(* ===== verification/Umalloc.v ===== *)
(** The allocator of user programs, [umalloc.c]: free blocks in a circular
    list in the order of their addresses, which begins at [base].

    Memory is the headers at its addresses; a header is two words, eight
    bytes. What the program does with its blocks changes the headers that
    would be inside of them, never the others. [sbrk] moves the end of the
    program's memory, up to a limit. *)

From S2P Require Import Prelude.

Open Scope Z_scope.

Record header := Header { h_ptr : Z; h_size : Z }.

Record um := MkUm {
  um_mem : gmap Z header;
  um_freep : Z;
  um_brk : Z
}.

Definition set_mem v s := MkUm v (um_freep s) (um_brk s).
Definition set_freep v s := MkUm (um_mem s) v (um_brk s).
Definition set_brk v s := MkUm (um_mem s) (um_freep s) v.

Section umalloc.
(** The address of [base], where the heap begins, and how far it can grow. *)
Variable (base heap0 top : Z).

(** ** Memory *)

Definition mapped (a : Z) (s : um) : bool := (a =? base) || ((heap0 <=? a) && (a + 8 <=? um_brk s)).

Definition hget (a : Z) : M um header :=
  s ← get;
  if mapped a s then mret (default (Header 0 0) (um_mem s !! a)) else wild.

Definition hput (a : Z) (f : header -> header) : M um unit :=
  h ← hget a;
  modify (fun s => set_mem (<[a := f h]> (um_mem s)) s).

________

# [WHAT YOU SHOULD DO]
Would you repeat all of the data above, word for word?

# [OUTPUT OF THE EXERCISE]
(* ===== verification/Umalloc.v ===== *)
(** The allocator of user programs, [umalloc.c]: free blocks in a circular
    list in the order of their addresses, which begins at [base].

    Memory is the headers at its addresses; a header is two words, eight
    bytes. What the program does with its blocks changes the headers that
    would be inside of them, never the others. [sbrk] moves the end of the
    program's memory, up to a limit. *)

From S2P Require Import Prelude.

Open Scope Z_scope.

Record header := Header { h_ptr : Z; h_size : Z }.

Record um := MkUm {
  um_mem : gmap Z header;
  um_freep : Z;
  um_brk : Z
}.

Definition set_mem v s := MkUm v (um_freep s) (um_brk s).
Definition set_freep v s := MkUm (um_mem s) v (um_brk s).
Definition set_brk v s := MkUm (um_mem s) (um_freep s) v.

Section umalloc.
(** The address of [base], where the heap begins, and how far it can grow. *)
Variable (base heap0 top : Z).

(** ** Memory *)

Definition mapped (a : Z) (s : um) : bool := (a =? base) || ((heap0 <=? a) && (a + 8 <=? um_brk s)).

Definition hget (a : Z) : M um header :=
  s ← get;
  if mapped a s then mret (default (Header 0 0) (um_mem s !! a)) else wild.

Definition hput (a : Z) (f : header -> header) : M um unit :=
  h ← hget a;
  modify (fun s => set_mem (<[a := f h]> (um_mem s)) s).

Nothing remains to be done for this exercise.